Data shown:
....................

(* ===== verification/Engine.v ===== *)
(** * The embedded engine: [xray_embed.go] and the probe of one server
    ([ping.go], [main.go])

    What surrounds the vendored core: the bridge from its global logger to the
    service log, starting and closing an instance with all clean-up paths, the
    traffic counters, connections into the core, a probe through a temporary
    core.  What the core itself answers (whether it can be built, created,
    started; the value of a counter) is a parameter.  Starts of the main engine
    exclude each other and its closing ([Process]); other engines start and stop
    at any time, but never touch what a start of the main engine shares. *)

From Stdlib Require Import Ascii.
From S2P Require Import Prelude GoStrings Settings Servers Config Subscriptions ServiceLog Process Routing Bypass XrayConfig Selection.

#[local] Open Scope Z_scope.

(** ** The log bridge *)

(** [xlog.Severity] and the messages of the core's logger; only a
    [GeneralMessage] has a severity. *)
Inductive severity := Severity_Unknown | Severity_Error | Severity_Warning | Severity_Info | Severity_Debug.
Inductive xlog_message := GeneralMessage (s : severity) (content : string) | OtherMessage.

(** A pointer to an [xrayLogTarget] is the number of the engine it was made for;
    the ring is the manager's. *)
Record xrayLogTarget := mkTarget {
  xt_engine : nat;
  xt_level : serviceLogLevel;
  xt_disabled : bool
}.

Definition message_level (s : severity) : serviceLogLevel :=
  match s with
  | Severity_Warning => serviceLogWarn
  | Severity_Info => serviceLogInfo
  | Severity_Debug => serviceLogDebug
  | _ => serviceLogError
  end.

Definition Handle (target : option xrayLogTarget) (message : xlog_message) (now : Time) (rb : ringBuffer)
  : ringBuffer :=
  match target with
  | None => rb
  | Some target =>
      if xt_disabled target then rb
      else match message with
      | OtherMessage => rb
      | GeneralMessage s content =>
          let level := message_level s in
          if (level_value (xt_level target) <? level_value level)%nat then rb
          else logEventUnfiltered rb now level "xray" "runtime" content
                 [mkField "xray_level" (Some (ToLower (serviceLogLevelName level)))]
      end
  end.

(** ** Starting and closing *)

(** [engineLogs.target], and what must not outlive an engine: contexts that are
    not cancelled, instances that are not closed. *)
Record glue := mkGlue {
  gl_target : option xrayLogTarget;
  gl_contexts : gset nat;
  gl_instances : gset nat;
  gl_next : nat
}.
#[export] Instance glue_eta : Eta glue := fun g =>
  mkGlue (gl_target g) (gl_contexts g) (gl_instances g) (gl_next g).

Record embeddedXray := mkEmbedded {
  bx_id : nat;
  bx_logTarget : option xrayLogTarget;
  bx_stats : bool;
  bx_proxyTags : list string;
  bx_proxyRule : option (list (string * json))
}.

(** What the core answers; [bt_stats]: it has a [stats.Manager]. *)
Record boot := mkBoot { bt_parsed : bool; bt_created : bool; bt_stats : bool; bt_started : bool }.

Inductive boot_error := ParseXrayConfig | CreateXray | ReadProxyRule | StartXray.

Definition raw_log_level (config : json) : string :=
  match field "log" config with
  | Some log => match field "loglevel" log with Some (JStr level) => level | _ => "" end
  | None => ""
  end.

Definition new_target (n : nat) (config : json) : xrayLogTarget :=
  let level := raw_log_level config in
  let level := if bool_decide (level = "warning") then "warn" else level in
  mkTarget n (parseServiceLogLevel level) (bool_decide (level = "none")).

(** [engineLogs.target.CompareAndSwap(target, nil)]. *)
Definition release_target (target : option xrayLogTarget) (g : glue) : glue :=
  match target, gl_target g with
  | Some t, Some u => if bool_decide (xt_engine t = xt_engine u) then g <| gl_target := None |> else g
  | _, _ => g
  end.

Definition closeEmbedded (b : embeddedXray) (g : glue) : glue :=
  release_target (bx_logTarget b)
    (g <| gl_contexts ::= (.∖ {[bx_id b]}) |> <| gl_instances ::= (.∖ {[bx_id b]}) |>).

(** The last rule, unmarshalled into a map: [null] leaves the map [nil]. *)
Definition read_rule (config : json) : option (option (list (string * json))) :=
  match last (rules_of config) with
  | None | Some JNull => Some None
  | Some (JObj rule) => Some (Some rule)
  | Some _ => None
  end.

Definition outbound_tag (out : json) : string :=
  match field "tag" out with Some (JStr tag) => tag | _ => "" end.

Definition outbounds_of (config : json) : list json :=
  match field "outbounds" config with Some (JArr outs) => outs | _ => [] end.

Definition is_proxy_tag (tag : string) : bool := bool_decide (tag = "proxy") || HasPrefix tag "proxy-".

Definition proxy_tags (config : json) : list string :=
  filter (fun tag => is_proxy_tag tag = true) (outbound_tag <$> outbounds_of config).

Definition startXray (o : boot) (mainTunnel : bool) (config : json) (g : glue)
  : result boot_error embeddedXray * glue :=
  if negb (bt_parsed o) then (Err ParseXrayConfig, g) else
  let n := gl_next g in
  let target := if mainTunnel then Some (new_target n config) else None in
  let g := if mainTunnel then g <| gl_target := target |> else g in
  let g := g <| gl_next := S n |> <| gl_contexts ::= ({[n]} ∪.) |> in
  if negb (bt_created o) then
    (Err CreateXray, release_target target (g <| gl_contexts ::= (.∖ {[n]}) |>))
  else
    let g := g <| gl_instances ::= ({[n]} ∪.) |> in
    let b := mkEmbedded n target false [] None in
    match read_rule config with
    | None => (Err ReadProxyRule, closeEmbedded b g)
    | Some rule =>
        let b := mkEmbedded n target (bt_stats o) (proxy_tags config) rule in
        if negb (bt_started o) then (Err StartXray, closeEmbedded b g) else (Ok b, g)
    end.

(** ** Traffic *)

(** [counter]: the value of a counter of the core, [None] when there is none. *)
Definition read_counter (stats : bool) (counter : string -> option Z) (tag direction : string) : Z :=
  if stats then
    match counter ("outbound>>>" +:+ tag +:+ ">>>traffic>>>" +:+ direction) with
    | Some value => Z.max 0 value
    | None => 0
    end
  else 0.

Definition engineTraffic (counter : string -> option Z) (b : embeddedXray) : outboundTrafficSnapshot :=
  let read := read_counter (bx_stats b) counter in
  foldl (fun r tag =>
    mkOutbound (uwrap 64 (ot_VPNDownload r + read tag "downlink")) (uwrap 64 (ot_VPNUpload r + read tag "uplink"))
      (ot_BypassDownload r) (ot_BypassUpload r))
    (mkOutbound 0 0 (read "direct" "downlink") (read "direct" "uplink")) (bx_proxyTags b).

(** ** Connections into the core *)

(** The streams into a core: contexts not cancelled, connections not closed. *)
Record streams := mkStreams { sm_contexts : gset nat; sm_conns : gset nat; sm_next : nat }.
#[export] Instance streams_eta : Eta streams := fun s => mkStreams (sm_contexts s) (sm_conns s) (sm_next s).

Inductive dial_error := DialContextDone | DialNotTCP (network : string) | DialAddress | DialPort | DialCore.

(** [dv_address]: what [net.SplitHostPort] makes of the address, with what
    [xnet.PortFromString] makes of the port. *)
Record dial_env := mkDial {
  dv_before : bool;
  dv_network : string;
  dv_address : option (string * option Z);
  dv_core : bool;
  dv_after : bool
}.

....................

Problem description: The answer should be an exact copy of the lines from the first line of the data through the line with "[GeneralMessage] has a severity. *)" and should contain nothing else.

Result of this task:
(* ===== verification/Engine.v ===== *)
(** * The embedded engine: [xray_embed.go] and the probe of one server
    ([ping.go], [main.go])

    What surrounds the vendored core: the bridge from its global logger to the
    service log, starting and closing an instance with all clean-up paths, the
    traffic counters, connections into the core, a probe through a temporary
    core.  What the core itself answers (whether it can be built, created,
    started; the value of a counter) is a parameter.  Starts of the main engine
    exclude each other and its closing ([Process]); other engines start and stop
    at any time, but never touch what a start of the main engine shares. *)

From Stdlib Require Import Ascii.
From S2P Require Import Prelude GoStrings Settings Servers Config Subscriptions ServiceLog Process Routing Bypass XrayConfig Selection.

#[local] Open Scope Z_scope.

(** ** The log bridge *)

(** [xlog.Severity] and the messages of the core's logger; only a
    [GeneralMessage] has a severity. *)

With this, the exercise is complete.